[Opening Listed entries section]

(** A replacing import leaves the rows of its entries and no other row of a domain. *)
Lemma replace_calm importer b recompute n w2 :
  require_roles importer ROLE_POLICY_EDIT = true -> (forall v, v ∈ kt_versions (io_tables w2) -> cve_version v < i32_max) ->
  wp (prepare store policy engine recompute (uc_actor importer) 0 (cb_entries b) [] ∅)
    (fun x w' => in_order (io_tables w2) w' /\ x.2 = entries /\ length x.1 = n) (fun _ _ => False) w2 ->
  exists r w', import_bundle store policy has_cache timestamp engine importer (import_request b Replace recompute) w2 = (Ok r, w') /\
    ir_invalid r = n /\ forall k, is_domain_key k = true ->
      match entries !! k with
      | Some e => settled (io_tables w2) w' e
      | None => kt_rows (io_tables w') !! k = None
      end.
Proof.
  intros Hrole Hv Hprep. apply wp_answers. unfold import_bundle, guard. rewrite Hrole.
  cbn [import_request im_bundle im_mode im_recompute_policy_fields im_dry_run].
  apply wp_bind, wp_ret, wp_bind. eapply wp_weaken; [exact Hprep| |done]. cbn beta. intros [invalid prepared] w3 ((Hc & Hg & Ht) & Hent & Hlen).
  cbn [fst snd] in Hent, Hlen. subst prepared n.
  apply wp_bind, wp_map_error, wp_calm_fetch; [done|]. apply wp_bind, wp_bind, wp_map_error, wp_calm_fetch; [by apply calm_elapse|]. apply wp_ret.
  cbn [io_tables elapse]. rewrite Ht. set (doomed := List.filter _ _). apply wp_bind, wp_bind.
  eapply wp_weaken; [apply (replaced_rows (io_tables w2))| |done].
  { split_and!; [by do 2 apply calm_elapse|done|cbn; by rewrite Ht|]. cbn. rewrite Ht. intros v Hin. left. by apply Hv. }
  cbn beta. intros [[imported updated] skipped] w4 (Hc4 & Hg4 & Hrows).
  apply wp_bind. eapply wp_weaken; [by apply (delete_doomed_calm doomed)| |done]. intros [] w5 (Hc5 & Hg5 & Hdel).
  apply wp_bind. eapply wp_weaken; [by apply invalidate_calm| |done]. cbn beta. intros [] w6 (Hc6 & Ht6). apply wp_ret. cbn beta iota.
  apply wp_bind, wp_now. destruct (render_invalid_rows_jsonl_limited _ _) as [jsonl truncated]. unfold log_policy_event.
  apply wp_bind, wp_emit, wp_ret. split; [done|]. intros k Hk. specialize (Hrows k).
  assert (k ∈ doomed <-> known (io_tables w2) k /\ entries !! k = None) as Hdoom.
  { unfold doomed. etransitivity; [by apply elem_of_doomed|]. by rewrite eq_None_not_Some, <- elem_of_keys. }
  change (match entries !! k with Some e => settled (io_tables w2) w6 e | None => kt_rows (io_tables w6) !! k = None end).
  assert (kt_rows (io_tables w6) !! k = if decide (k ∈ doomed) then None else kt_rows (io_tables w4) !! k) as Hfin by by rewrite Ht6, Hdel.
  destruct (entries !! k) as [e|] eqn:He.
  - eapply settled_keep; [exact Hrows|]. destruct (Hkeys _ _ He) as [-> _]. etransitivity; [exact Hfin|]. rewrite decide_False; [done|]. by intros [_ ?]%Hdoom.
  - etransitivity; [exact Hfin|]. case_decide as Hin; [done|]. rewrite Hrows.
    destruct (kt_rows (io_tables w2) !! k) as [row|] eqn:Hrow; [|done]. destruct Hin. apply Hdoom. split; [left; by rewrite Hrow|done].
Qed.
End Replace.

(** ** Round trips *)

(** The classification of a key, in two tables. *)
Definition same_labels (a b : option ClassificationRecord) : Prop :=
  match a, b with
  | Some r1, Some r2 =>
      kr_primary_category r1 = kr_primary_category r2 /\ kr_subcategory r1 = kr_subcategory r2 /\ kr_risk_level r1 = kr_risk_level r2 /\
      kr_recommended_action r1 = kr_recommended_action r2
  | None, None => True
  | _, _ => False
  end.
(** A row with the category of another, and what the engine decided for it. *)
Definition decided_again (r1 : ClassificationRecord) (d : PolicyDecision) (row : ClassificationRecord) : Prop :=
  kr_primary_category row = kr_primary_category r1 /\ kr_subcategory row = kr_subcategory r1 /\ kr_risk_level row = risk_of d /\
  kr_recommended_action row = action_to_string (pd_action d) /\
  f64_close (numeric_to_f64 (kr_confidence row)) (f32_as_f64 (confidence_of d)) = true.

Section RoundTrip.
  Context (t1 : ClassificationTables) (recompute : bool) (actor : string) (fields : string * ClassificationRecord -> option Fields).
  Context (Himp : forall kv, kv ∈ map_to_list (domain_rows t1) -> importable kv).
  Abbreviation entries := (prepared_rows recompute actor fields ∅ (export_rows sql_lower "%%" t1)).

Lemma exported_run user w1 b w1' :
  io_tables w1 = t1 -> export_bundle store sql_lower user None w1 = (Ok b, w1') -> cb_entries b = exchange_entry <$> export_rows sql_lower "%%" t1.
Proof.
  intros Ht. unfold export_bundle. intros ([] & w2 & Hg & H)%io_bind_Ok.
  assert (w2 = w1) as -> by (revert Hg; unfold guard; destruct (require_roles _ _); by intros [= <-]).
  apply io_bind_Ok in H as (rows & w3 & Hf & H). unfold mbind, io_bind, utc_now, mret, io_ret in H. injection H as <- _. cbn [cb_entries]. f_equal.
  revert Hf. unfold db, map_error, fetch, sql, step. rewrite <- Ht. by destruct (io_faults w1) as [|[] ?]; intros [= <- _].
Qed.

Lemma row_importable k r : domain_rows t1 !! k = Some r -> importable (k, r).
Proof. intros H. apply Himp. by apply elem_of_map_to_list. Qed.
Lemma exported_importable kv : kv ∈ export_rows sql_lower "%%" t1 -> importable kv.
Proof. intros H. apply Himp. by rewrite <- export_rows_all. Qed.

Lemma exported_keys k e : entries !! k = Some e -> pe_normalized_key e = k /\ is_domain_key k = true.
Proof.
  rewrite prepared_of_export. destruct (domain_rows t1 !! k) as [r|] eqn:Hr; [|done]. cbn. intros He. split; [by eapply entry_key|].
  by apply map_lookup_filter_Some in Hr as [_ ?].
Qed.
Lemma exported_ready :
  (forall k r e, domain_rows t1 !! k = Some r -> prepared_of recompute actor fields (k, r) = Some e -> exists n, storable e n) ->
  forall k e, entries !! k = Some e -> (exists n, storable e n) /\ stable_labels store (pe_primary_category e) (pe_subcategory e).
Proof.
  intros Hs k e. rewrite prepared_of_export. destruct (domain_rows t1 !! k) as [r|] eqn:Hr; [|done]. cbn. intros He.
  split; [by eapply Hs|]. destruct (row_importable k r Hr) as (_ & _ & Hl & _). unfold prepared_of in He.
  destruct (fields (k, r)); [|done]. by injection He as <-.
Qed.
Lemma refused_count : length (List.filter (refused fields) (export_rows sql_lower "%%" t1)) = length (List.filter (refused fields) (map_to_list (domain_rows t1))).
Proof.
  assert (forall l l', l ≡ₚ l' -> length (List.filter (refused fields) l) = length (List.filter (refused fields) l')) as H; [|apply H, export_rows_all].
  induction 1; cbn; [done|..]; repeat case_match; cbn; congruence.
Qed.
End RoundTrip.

[Closing Listed entries section]
[Opening Listed entries section]

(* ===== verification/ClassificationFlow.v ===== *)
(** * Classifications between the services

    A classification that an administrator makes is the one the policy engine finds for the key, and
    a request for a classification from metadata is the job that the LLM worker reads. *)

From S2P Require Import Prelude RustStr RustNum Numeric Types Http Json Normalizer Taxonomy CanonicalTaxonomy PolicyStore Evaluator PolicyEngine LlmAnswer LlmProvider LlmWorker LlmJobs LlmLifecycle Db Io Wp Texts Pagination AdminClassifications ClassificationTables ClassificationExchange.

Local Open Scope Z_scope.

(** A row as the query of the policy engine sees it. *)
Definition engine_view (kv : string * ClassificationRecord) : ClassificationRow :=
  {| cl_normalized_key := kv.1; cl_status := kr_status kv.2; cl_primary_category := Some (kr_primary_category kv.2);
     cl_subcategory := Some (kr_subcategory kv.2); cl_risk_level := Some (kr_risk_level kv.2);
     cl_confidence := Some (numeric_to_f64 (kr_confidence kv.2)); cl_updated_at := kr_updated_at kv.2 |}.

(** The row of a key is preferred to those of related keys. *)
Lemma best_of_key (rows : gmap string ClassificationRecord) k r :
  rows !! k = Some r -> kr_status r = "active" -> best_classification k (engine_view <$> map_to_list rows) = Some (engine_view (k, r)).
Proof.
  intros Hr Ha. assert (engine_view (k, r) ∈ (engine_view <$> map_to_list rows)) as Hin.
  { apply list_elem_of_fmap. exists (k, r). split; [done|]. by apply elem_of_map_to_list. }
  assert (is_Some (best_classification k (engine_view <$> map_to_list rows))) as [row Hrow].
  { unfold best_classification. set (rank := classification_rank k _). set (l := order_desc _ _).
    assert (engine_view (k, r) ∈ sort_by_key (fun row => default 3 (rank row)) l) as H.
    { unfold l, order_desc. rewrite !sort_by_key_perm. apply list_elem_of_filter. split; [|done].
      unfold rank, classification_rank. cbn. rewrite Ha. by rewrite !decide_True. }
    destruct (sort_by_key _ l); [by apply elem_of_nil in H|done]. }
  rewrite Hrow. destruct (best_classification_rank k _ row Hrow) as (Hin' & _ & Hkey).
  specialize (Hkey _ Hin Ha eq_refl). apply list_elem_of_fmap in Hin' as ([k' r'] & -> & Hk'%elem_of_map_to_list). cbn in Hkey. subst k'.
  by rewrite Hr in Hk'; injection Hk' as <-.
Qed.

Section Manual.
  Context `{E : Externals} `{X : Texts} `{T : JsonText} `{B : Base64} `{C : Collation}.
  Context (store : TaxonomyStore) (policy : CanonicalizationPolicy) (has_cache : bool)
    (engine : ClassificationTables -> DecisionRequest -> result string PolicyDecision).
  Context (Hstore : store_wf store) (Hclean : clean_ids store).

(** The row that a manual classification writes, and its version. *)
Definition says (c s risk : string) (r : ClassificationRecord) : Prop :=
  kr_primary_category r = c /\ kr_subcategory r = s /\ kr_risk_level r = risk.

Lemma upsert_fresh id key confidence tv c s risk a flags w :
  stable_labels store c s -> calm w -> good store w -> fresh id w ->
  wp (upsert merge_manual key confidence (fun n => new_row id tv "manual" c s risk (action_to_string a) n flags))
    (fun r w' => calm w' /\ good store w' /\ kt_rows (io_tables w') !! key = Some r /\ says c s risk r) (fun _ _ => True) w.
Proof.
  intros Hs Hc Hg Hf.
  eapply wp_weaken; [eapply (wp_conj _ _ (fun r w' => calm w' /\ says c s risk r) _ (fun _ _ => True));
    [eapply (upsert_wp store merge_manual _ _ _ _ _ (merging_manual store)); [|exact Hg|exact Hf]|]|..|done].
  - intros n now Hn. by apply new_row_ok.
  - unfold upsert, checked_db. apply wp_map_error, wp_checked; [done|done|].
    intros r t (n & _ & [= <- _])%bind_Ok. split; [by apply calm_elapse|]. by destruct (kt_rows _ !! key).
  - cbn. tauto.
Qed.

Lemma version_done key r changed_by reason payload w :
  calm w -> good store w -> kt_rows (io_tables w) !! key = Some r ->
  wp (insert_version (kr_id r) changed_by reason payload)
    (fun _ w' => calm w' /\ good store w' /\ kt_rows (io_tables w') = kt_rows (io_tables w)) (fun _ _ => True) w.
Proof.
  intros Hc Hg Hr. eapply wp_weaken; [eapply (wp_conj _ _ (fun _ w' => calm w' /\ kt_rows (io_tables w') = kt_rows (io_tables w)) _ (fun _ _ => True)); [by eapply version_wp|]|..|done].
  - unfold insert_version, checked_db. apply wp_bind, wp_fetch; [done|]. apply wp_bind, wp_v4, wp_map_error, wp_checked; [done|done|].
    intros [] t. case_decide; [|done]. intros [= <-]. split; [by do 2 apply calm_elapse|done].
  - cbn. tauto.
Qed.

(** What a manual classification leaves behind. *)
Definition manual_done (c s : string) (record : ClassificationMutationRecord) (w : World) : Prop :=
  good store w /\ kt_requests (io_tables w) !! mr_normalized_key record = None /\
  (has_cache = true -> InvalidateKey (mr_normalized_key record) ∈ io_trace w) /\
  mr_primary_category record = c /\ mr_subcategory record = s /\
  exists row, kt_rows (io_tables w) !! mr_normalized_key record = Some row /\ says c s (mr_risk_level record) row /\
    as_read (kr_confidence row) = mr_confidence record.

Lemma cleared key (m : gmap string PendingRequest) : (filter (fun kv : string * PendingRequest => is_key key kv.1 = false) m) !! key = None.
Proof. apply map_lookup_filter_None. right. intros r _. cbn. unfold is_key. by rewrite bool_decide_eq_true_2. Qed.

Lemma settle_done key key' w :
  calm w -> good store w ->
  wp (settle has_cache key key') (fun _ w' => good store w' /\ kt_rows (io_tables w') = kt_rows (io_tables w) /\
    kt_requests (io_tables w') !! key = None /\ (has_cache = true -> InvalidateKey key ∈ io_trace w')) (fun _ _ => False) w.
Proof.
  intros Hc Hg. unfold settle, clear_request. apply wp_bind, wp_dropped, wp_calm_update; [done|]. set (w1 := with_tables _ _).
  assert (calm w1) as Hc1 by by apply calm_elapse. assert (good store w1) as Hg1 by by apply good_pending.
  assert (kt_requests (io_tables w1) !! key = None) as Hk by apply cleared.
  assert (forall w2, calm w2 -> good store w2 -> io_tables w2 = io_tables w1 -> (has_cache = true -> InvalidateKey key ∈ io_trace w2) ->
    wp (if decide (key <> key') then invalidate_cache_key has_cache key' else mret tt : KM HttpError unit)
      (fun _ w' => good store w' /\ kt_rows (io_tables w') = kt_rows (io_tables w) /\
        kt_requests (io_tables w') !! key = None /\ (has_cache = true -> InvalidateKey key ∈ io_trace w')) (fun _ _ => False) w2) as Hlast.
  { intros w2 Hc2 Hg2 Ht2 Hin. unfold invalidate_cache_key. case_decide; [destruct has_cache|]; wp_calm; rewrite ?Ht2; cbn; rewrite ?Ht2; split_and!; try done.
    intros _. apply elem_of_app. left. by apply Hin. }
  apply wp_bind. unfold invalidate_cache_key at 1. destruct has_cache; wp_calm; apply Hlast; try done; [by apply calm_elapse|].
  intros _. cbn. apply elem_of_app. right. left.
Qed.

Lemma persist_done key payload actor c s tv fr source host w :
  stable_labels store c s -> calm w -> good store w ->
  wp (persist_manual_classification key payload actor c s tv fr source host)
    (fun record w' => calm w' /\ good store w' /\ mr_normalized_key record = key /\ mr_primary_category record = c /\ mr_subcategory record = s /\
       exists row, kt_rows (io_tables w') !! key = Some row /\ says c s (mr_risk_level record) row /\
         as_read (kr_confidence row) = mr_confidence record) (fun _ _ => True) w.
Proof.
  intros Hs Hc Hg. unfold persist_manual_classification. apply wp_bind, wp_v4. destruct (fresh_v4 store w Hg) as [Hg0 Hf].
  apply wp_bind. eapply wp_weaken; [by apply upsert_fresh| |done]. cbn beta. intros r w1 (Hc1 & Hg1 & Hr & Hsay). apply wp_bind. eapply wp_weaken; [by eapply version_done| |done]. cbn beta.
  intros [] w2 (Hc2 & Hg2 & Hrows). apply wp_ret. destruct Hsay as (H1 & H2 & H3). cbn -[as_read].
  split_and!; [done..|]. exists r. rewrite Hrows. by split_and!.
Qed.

[Closing Listed entries section]
[Opening Listed entries section]

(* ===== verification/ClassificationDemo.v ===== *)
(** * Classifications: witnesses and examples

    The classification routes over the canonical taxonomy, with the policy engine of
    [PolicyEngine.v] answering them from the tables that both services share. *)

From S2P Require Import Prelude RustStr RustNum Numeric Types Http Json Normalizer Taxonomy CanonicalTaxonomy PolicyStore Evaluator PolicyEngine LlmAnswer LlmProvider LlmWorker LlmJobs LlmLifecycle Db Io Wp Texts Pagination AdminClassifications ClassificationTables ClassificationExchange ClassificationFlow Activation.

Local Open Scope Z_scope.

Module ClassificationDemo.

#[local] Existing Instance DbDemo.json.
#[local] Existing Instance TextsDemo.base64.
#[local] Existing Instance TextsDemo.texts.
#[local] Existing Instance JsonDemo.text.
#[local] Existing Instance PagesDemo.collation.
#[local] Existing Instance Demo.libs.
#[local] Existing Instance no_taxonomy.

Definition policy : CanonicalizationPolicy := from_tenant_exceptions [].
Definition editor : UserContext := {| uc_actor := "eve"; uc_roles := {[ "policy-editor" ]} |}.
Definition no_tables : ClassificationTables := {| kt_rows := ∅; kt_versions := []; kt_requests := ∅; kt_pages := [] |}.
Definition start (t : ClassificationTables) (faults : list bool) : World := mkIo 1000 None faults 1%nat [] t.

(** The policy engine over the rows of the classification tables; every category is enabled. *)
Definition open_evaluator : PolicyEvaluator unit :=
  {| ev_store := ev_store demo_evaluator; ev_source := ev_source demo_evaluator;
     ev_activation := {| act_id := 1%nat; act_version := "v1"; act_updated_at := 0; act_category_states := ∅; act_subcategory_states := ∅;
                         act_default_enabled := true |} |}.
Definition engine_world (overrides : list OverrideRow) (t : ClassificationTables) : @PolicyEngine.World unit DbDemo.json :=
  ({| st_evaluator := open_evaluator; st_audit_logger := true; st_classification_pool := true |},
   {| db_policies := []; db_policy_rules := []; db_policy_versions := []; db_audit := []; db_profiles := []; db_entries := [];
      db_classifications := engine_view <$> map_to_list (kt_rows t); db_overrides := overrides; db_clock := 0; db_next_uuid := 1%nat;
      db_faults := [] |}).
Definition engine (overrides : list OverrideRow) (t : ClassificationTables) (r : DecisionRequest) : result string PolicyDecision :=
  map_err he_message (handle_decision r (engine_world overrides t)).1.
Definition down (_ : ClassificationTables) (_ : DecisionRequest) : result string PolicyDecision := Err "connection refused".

[Closing Listed entries section]

> Exercise instructions:
Using the records above, set down exactly the lines from the one with "(** A replacing" through the one with "cbn [io_tables elapse].", inclusive, and nothing more.

> The answer:
(** A replacing import leaves the rows of its entries and no other row of a domain. *)
Lemma replace_calm importer b recompute n w2 :
  require_roles importer ROLE_POLICY_EDIT = true -> (forall v, v ∈ kt_versions (io_tables w2) -> cve_version v < i32_max) ->
  wp (prepare store policy engine recompute (uc_actor importer) 0 (cb_entries b) [] ∅)
    (fun x w' => in_order (io_tables w2) w' /\ x.2 = entries /\ length x.1 = n) (fun _ _ => False) w2 ->
  exists r w', import_bundle store policy has_cache timestamp engine importer (import_request b Replace recompute) w2 = (Ok r, w') /\
    ir_invalid r = n /\ forall k, is_domain_key k = true ->
      match entries !! k with
      | Some e => settled (io_tables w2) w' e
      | None => kt_rows (io_tables w') !! k = None
      end.
Proof.
  intros Hrole Hv Hprep. apply wp_answers. unfold import_bundle, guard. rewrite Hrole.
  cbn [import_request im_bundle im_mode im_recompute_policy_fields im_dry_run].
  apply wp_bind, wp_ret, wp_bind. eapply wp_weaken; [exact Hprep| |done]. cbn beta. intros [invalid prepared] w3 ((Hc & Hg & Ht) & Hent & Hlen).
  cbn [fst snd] in Hent, Hlen. subst prepared n.
  apply wp_bind, wp_map_error, wp_calm_fetch; [done|]. apply wp_bind, wp_bind, wp_map_error, wp_calm_fetch; [by apply calm_elapse|]. apply wp_ret.
  cbn [io_tables elapse]. rewrite Ht. set (doomed := List.filter _ _). apply wp_bind, wp_bind.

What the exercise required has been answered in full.